(Provided data):
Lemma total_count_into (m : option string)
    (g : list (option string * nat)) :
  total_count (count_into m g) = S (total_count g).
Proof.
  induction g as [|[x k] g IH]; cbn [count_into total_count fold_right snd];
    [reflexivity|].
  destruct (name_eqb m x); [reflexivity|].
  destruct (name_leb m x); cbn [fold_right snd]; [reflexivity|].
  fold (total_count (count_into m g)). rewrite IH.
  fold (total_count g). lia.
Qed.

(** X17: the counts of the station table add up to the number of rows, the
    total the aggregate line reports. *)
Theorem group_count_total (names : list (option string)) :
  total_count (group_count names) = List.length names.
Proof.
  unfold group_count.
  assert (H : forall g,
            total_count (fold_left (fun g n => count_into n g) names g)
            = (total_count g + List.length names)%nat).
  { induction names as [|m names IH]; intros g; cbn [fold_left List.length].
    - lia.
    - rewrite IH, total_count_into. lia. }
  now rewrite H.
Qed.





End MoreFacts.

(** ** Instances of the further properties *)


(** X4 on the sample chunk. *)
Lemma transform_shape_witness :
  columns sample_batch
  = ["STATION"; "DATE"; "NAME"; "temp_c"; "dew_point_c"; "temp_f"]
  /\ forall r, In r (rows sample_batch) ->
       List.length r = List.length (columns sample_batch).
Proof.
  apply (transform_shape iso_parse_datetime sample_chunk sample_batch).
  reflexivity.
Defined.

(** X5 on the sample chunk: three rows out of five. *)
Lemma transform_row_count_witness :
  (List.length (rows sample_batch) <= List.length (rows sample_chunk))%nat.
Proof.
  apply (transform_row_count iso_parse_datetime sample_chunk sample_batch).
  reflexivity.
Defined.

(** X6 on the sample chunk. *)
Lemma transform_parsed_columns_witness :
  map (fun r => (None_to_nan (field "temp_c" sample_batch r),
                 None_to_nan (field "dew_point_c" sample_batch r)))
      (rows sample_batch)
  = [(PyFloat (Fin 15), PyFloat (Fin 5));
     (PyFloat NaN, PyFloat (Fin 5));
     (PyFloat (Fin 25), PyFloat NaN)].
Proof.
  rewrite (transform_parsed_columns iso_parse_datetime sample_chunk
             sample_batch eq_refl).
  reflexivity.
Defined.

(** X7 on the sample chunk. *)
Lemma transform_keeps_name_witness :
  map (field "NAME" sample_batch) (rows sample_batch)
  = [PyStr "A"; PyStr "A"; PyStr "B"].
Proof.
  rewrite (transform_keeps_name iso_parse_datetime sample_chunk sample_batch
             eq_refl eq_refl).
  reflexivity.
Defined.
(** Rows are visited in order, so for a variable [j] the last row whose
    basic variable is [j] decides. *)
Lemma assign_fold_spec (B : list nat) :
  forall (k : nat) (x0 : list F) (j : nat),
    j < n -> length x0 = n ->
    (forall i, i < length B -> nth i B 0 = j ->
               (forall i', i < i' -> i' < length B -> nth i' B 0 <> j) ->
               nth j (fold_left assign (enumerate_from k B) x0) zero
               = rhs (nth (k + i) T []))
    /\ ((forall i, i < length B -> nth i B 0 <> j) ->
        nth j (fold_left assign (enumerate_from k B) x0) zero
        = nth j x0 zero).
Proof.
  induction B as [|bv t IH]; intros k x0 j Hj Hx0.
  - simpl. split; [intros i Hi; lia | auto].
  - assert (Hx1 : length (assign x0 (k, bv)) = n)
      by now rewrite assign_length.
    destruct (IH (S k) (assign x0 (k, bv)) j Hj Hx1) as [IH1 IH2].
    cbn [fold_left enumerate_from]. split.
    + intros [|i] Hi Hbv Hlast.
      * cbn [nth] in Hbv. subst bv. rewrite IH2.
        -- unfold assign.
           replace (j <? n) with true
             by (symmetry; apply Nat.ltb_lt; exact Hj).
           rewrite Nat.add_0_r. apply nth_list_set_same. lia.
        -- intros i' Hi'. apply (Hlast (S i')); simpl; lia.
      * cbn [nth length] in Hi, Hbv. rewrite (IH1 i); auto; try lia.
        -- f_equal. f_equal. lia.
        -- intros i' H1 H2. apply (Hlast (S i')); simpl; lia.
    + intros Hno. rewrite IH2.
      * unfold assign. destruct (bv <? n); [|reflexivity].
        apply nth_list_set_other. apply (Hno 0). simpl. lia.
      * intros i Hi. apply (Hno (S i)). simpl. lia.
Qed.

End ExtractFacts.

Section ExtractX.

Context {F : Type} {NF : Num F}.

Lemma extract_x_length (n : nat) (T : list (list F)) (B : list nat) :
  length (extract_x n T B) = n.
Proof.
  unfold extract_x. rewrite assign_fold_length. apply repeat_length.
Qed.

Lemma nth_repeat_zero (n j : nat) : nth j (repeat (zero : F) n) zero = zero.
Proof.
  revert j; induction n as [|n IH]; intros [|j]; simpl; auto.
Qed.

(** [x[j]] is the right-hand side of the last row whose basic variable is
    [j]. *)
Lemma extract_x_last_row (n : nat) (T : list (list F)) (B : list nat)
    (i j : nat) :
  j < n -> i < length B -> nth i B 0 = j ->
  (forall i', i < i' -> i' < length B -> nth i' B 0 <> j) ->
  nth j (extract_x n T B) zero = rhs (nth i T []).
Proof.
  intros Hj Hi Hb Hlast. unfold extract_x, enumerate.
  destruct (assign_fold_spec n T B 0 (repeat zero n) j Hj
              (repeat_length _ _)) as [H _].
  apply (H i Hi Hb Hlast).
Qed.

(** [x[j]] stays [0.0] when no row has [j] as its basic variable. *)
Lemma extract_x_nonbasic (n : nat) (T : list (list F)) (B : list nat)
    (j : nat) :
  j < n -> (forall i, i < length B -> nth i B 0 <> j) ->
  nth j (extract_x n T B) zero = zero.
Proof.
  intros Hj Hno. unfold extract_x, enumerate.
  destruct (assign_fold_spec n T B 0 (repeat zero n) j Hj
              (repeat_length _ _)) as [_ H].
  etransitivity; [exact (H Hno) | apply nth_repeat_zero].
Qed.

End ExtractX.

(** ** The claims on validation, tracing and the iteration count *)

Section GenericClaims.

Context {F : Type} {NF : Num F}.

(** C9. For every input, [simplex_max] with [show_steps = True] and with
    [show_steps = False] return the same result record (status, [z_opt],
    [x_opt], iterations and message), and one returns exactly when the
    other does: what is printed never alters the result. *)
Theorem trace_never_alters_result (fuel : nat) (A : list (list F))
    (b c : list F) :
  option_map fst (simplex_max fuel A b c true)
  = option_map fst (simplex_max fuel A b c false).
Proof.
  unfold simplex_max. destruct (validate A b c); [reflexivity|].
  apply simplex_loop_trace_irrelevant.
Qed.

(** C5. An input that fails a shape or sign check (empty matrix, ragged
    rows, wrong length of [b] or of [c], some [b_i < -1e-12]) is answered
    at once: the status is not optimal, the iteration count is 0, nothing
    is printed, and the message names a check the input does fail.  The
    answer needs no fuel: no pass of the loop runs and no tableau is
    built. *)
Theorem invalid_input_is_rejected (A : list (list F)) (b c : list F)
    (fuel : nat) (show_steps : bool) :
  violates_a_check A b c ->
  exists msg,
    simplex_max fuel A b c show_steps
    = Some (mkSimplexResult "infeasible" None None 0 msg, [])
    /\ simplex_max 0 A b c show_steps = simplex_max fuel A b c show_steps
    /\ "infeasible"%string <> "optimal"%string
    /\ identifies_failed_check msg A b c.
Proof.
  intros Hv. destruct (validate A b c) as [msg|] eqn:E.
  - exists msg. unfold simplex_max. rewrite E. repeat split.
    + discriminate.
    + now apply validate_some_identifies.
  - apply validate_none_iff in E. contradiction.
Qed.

(Your objective):
Reproduce the entire listing word for word.

(Solution for this exercise):
Lemma total_count_into (m : option string)
    (g : list (option string * nat)) :
  total_count (count_into m g) = S (total_count g).
Proof.
  induction g as [|[x k] g IH]; cbn [count_into total_count fold_right snd];
    [reflexivity|].
  destruct (name_eqb m x); [reflexivity|].
  destruct (name_leb m x); cbn [fold_right snd]; [reflexivity|].
  fold (total_count (count_into m g)). rewrite IH.
  fold (total_count g). lia.
Qed.

(** X17: the counts of the station table add up to the number of rows, the
    total the aggregate line reports. *)
Theorem group_count_total (names : list (option string)) :
  total_count (group_count names) = List.length names.
Proof.
  unfold group_count.
  assert (H : forall g,
            total_count (fold_left (fun g n => count_into n g) names g)
            = (total_count g + List.length names)%nat).
  { induction names as [|m names IH]; intros g; cbn [fold_left List.length].
    - lia.
    - rewrite IH, total_count_into. lia. }
  now rewrite H.
Qed.





End MoreFacts.

(** ** Instances of the further properties *)


(** X4 on the sample chunk. *)
Lemma transform_shape_witness :
  columns sample_batch
  = ["STATION"; "DATE"; "NAME"; "temp_c"; "dew_point_c"; "temp_f"]
  /\ forall r, In r (rows sample_batch) ->
       List.length r = List.length (columns sample_batch).
Proof.
  apply (transform_shape iso_parse_datetime sample_chunk sample_batch).
  reflexivity.
Defined.

(** X5 on the sample chunk: three rows out of five. *)
Lemma transform_row_count_witness :
  (List.length (rows sample_batch) <= List.length (rows sample_chunk))%nat.
Proof.
  apply (transform_row_count iso_parse_datetime sample_chunk sample_batch).
  reflexivity.
Defined.

(** X6 on the sample chunk. *)
Lemma transform_parsed_columns_witness :
  map (fun r => (None_to_nan (field "temp_c" sample_batch r),
                 None_to_nan (field "dew_point_c" sample_batch r)))
      (rows sample_batch)
  = [(PyFloat (Fin 15), PyFloat (Fin 5));
     (PyFloat NaN, PyFloat (Fin 5));
     (PyFloat (Fin 25), PyFloat NaN)].
Proof.
  rewrite (transform_parsed_columns iso_parse_datetime sample_chunk
             sample_batch eq_refl).
  reflexivity.
Defined.

(** X7 on the sample chunk. *)
Lemma transform_keeps_name_witness :
  map (field "NAME" sample_batch) (rows sample_batch)
  = [PyStr "A"; PyStr "A"; PyStr "B"].
Proof.
  rewrite (transform_keeps_name iso_parse_datetime sample_chunk sample_batch
             eq_refl eq_refl).
  reflexivity.
Defined.
(** Rows are visited in order, so for a variable [j] the last row whose
    basic variable is [j] decides. *)
Lemma assign_fold_spec (B : list nat) :
  forall (k : nat) (x0 : list F) (j : nat),
    j < n -> length x0 = n ->
    (forall i, i < length B -> nth i B 0 = j ->
               (forall i', i < i' -> i' < length B -> nth i' B 0 <> j) ->
               nth j (fold_left assign (enumerate_from k B) x0) zero
               = rhs (nth (k + i) T []))
    /\ ((forall i, i < length B -> nth i B 0 <> j) ->
        nth j (fold_left assign (enumerate_from k B) x0) zero
        = nth j x0 zero).
Proof.
  induction B as [|bv t IH]; intros k x0 j Hj Hx0.
  - simpl. split; [intros i Hi; lia | auto].
  - assert (Hx1 : length (assign x0 (k, bv)) = n)
      by now rewrite assign_length.
    destruct (IH (S k) (assign x0 (k, bv)) j Hj Hx1) as [IH1 IH2].
    cbn [fold_left enumerate_from]. split.
    + intros [|i] Hi Hbv Hlast.
      * cbn [nth] in Hbv. subst bv. rewrite IH2.
        -- unfold assign.
           replace (j <? n) with true
             by (symmetry; apply Nat.ltb_lt; exact Hj).
           rewrite Nat.add_0_r. apply nth_list_set_same. lia.
        -- intros i' Hi'. apply (Hlast (S i')); simpl; lia.
      * cbn [nth length] in Hi, Hbv. rewrite (IH1 i); auto; try lia.
        -- f_equal. f_equal. lia.
        -- intros i' H1 H2. apply (Hlast (S i')); simpl; lia.
    + intros Hno. rewrite IH2.
      * unfold assign. destruct (bv <? n); [|reflexivity].
        apply nth_list_set_other. apply (Hno 0). simpl. lia.
      * intros i Hi. apply (Hno (S i)). simpl. lia.
Qed.

End ExtractFacts.

Section ExtractX.

Context {F : Type} {NF : Num F}.

Lemma extract_x_length (n : nat) (T : list (list F)) (B : list nat) :
  length (extract_x n T B) = n.
Proof.
  unfold extract_x. rewrite assign_fold_length. apply repeat_length.
Qed.

Lemma nth_repeat_zero (n j : nat) : nth j (repeat (zero : F) n) zero = zero.
Proof.
  revert j; induction n as [|n IH]; intros [|j]; simpl; auto.
Qed.

(** [x[j]] is the right-hand side of the last row whose basic variable is
    [j]. *)
Lemma extract_x_last_row (n : nat) (T : list (list F)) (B : list nat)
    (i j : nat) :
  j < n -> i < length B -> nth i B 0 = j ->
  (forall i', i < i' -> i' < length B -> nth i' B 0 <> j) ->
  nth j (extract_x n T B) zero = rhs (nth i T []).
Proof.
  intros Hj Hi Hb Hlast. unfold extract_x, enumerate.
  destruct (assign_fold_spec n T B 0 (repeat zero n) j Hj
              (repeat_length _ _)) as [H _].
  apply (H i Hi Hb Hlast).
Qed.

(** [x[j]] stays [0.0] when no row has [j] as its basic variable. *)
Lemma extract_x_nonbasic (n : nat) (T : list (list F)) (B : list nat)
    (j : nat) :
  j < n -> (forall i, i < length B -> nth i B 0 <> j) ->
  nth j (extract_x n T B) zero = zero.
Proof.
  intros Hj Hno. unfold extract_x, enumerate.
  destruct (assign_fold_spec n T B 0 (repeat zero n) j Hj
              (repeat_length _ _)) as [_ H].
  etransitivity; [exact (H Hno) | apply nth_repeat_zero].
Qed.

End ExtractX.

(** ** The claims on validation, tracing and the iteration count *)

Section GenericClaims.

Context {F : Type} {NF : Num F}.

(** C9. For every input, [simplex_max] with [show_steps = True] and with
    [show_steps = False] return the same result record (status, [z_opt],
    [x_opt], iterations and message), and one returns exactly when the
    other does: what is printed never alters the result. *)
Theorem trace_never_alters_result (fuel : nat) (A : list (list F))
    (b c : list F) :
  option_map fst (simplex_max fuel A b c true)
  = option_map fst (simplex_max fuel A b c false).
Proof.
  unfold simplex_max. destruct (validate A b c); [reflexivity|].
  apply simplex_loop_trace_irrelevant.
Qed.

(** C5. An input that fails a shape or sign check (empty matrix, ragged
    rows, wrong length of [b] or of [c], some [b_i < -1e-12]) is answered
    at once: the status is not optimal, the iteration count is 0, nothing
    is printed, and the message names a check the input does fail.  The
    answer needs no fuel: no pass of the loop runs and no tableau is
    built. *)
Theorem invalid_input_is_rejected (A : list (list F)) (b c : list F)
    (fuel : nat) (show_steps : bool) :
  violates_a_check A b c ->
  exists msg,
    simplex_max fuel A b c show_steps
    = Some (mkSimplexResult "infeasible" None None 0 msg, [])
    /\ simplex_max 0 A b c show_steps = simplex_max fuel A b c show_steps
    /\ "infeasible"%string <> "optimal"%string
    /\ identifies_failed_check msg A b c.
Proof.
  intros Hv. destruct (validate A b c) as [msg|] eqn:E.
  - exists msg. unfold simplex_max. rewrite E. repeat split.
    + discriminate.
    + now apply validate_some_identifies.
  - apply validate_none_iff in E. contradiction.
Qed.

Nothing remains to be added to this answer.